En Italie, à part dans des études très récentes, où toutefois l’essai n’est traité que partiellement, par exemple en ce qui concerne son rapport avec le roman – voir Il romanzo-saggio de Stefano Ercolino, 2017 – ou avec l’écriture humoristique – L’umorismo letterario. Una lunga storia europea (secoli XIV-XX) de Giancarlo Alfano, (2016) –, le texte de référence à cet égard est encore le bilan qu’Alfonso Berardinelli a tenté avec sa Forma del saggio. Definizione e attualità del genere letterario (2002). Selon le critique italien, l’essayiste serait l’expression de la conscience laïque, de la subjectivité individuelle problématique et divisée, il serait antidogmatique et ironique tout comme un authentique esthète. Toutefois, à part l’exception représentée par quelques proses de Leopardi et par la production de De Sanctis, pour Berardinelli la critique essaystique italienne en XXème siècle paraît épuisée, écartelée entre la tentation de l’évasion et la tentation de l’encadrement historique ; cela attesterait l’impossibilité des essayistes italiens du siècle dernier d’atteindre une médiation entre continuité et rupture, tradition et innovation.

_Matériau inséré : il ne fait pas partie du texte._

Definition handle_cancel_match (conn : loc) : M A unit :=
  let! sid := conn_id conn in
  do! ignore (on_world (PublishMatchCancel (marshal_CancelRequest {| cancel_SessionID := sid |}))) in
  do! ignore (on_nats (UnsubscribeMatchFound sid)) in
  do! ignore (on_nats (UnsubscribeMatchNotify sid)) in
  ignore (on_world (UpdateStatus sid StatusIdle)).

Definition handle_accept_match (conn : loc) (acceptMsg : AcceptMatchMsg) : M A unit :=
  let! sid := conn_id conn in
  let chatID := am_ChatID acceptMsg in
  let! '(result, err) := on_world (AcceptMatch chatID sid) in
  match err with
  | Some _ => ret tt
  | None =>
      if bool_decide (result = 1) then
        do! metric (add_ActiveChats 1) in
        do! subscribeToChatNATS sid chatID in
        do! ignore (on_world (SetChatID sid chatID)) in
        do! ignore (on_nats (SubscribeModerationResult sid (OnModerationResult sid))) in
        do! ignore (SendMessage sid (match_accepted_msg chatID)) in
        let! cs := get_chat chatID in
        do! (match cs with
             | Some cs => ignore (on_world (PublishMatchNotify (GetPartner cs sid) (notification "accepted" chatID)))
             | None => ret tt
             end) in
        ignore (on_nats (UnsubscribeMatchNotify sid))
      else ret tt
  end.

Definition handle_decline_match (conn : loc) (declineMsg : DeclineMatchMsg) : M A unit :=
  let! sid := conn_id conn in
  let chatID := dm_ChatID declineMsg in
  let! cs := get_chat chatID in
  match cs with
  | None => ret tt
  | Some cs =>
      let partnerID := GetPartner cs sid in
      do! ignore (on_world (ChatStore.Delete chatID)) in
      do! ignore (on_world (PublishMatchNotify partnerID (notification "declined" chatID))) in
      do! ignore (on_nats (UnsubscribeMatchNotify sid)) in
      ignore (on_world (UpdateStatus sid StatusIdle))
  end.

Definition handle_message (conn : loc) (chatMsg : ChatMsg) : M A unit :=
  let! sid := conn_id conn in
  let! '(allowed, _) := on_world (Allow sid RuleMessage) in
  if negb allowed then reply conn (rate_limited_msg RuleMessage)
  else
  match ValidateMessage (cmsg_Text chatMsg) with
  | Some err => reply conn (error_msg "invalid_message" err)
  | None =>
  if Blocked (Check contentFilter (cmsg_Text chatMsg)) then
    do! metric inc_blocked in
    reply conn (error_msg "message_blocked" "Message contains prohibited content")
  else
  let! r := on_world (ChatStore.Get (cmsg_ChatID chatMsg)) in
  let invalid := reply conn (error_msg "invalid_chat" "not in an active chat") in
  match r with
  | Err _ | Ok None => invalid
  | Ok (Some cs) =>
      if negb (IsParticipant cs sid) || bool_decide (ChatStore.Status cs ≠ StatusActive) then invalid
      else
        do! metric inc_sent in
        let! t := now_ in
        let now := Unix t in
        do! ignore (on_world (PublishChatMessage (cmsg_ChatID chatMsg)
              (message_event sid (cmsg_Text chatMsg) now))) in
        do! buffer_Add (cmsg_ChatID chatMsg)
              {| ChatBuffer.From := sid; ChatBuffer.Text := cmsg_Text chatMsg; ChatBuffer.Ts := now |} in
        ignore (on_world (PublishModerationRequest
          (marshal_ModerationRequest {| mreq_SessionID := sid; mreq_ChatID := cmsg_ChatID chatMsg;
                                        mreq_Text := cmsg_Text chatMsg; mreq_Ts := now |})))
  end
  end.

Definition handle_typing (conn : loc) (typingMsg : TypingMsg) : M A unit :=
  let! sid := conn_id conn in
  ignore (on_world (PublishChatMessage (ty_ChatID typingMsg) (typing_event sid (ty_IsTyping typingMsg)))).

Definition handle_end_chat (conn : loc) (endMsg : EndChatMsg) : M A unit :=
  let! sid := conn_id conn in
  let chatID := ec_ChatID endMsg in
  let! cs := get_chat chatID in
  match cs with
  | None => ret tt
  | Some cs =>
      if negb (IsParticipant cs sid) then ret tt
      else
        do! ignore (on_world (PublishChatMessage chatID (left_event sid))) in
        do! metric (add_ActiveChats (-1)) in
        do! ignore (on_nats (UnsubscribeFromChat sid)) in
        do! ignore (on_nats (UnsubscribeModerationResult sid)) in
        do! ignore (on_world (ChatStore.Delete chatID)) in
        do! ignore (on_world (ClearChatID sid)) in
        buffer_Remove chatID
  end.

(** Telling a banned partner and closing its connection, when it is here. *)
Definition notify_banned (partnerID : string) (duration : Z) : M A unit :=
  do! ignore (SendMessage partnerID (banned_msg (Z.quot duration Second) "multiple_reports")) in
  let! c := on_conns (Connection.Get partnerID) in
  match c with
  | Some c => removeConnection c
  | None => ret tt
  end.

Definition handle_report (conn : loc) (reportMsg : ReportMsg) : M A unit :=
  let! sid := conn_id conn in
  let! cs := get_chat (rp_ChatID reportMsg) in
  match cs with
  | None => ret tt
  | Some cs =>
  if negb (IsParticipant cs sid) then ret tt
  else
  let partnerID := GetPartner cs sid in
  if bool_decide (partnerID = "") then ret tt
  else
  let! partner := on_world (SessionStore.Get partnerID) in
  match partner with
  | Err _ | Ok None => ret tt
  | Ok (Some partnerSession) =>
  let fp := Fingerprint partnerSession in
  if bool_decide (fp = "") then ret tt
  else
  let! reporter := on_world (SessionStore.Get sid) in
  let reporterFP := match reporter with Ok (Some s) => Fingerprint s | _ => "" end in
  let! buffered := buffer_Get (rp_ChatID reportMsg) in
  let reportMessages :=
    (λ bm, {| Report.From := ChatBuffer.From bm; Report.Text := ChatBuffer.Text bm;
              Report.Ts := ChatBuffer.Ts bm |}) <$> buffered in
  do! (if bool_decide (reporterFP = "") then ret tt
       else ignore (on_db (Report.Create
              {| ReporterFingerprint := reporterFP; ReportedFingerprint := fp;
                 Report.ChatID := rp_ChatID reportMsg; Report.Reason := rp_Reason reportMsg;
                 Messages := reportMessages |}))) in
  let! '(banned, duration, err) := on_world (ReportAndCheck fp (rp_Reason reportMsg)) in
  match err with
  | Some _ => ret tt
  | None =>
  if banned then notify_banned partnerID duration
  else
    let! '(pgCount, pgErr) := on_db (CountRecent fp (24 * Hour)) in
    match pgErr with
    | Some _ => ret tt
    | None =>
        if bool_decide (pgCount >= AutoBanThreshold) then
          let! '(pgDuration, escErr) := on_world (Escalate fp "multiple_reports") in
          match escErr with
          | Some _ => ret tt
          | None => notify_banned partnerID pgDuration
          end
        else ret tt
    end
  end
  end
  end.

(** A handler behind its type assertion: any other type returns at once. *)
Definition assert_msg {T} (proj : client_msg → option T) (h : loc → T → M A unit) : loc → client_msg → M A unit :=
  λ conn msg, match proj msg with Some m => h conn m | None => ret tt end.

(** The dispatcher's registrations, in the order of main. *)
Definition handlers : gmap string (loc → client_msg → M A unit) :=
  foldl (λ hs h, Register hs h.1 h.2) ∅
   [(TypeSetFingerprint, assert_msg (λ m, match m with CSetFingerprint m => Some m | _ => None end) handle_set_fingerprint);
    (TypeFindMatch, assert_msg (λ m, match m with CFindMatch m => Some m | _ => None end) handle_find_match);
    (TypeCancelMatch, λ conn _, handle_cancel_match conn);
    (TypeAcceptMatch, assert_msg (λ m, match m with CAcceptMatch m => Some m | _ => None end) handle_accept_match);
    (TypeDeclineMatch, assert_msg (λ m, match m with CDeclineMatch m => Some m | _ => None end) handle_decline_match);
    (TypeMessage, assert_msg (λ m, match m with CChat m => Some m | _ => None end) handle_message);
    (TypeTyping, assert_msg (λ m, match m with CTyping m => Some m | _ => None end) handle_typing);
    (TypeEndChat, assert_msg (λ m, match m with CEndChat m => Some m | _ => None end) handle_end_chat);
    (TypeReport, assert_msg (λ m, match m with CReport m => Some m | _ => None end) handle_report)].

Definition onMessage (conn : loc) (data : option json) : M A unit := Dispatch handlers conn data.
End handlers.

Berardinelli se concentre également sur la condition d’exilé de la contemporanéité qui serait le propre de l’essai : exilé alors que l’avènement et le développement du journalisme et des écritures spécialisées semblent menacer, la vocation des vrais essayistes restant rare.

Près de vingt ans après La forma del saggio et plus de cent après L’Âme et les Formes, ce numéro monographique vise à fournir un nouveau bilan des destins multiples de cette fascinante forme littéraire. On souhaiterait encourager les propositions portant sur l’étude du panorama actuel et passé formé autour de l’essai, examiné par une perspective supranationale ou nationale ; les études de grande envergure seront acceptées, tout comme les analyses ponctuelles de textes essayistiques. On prendra notamment en considération les propositions de communication consacrées aux sujets suivants :             

Reconstructions et propositions d’interprétation théorique du sujet.

Propositions de périodisation et d’historisation de la forme essayistique.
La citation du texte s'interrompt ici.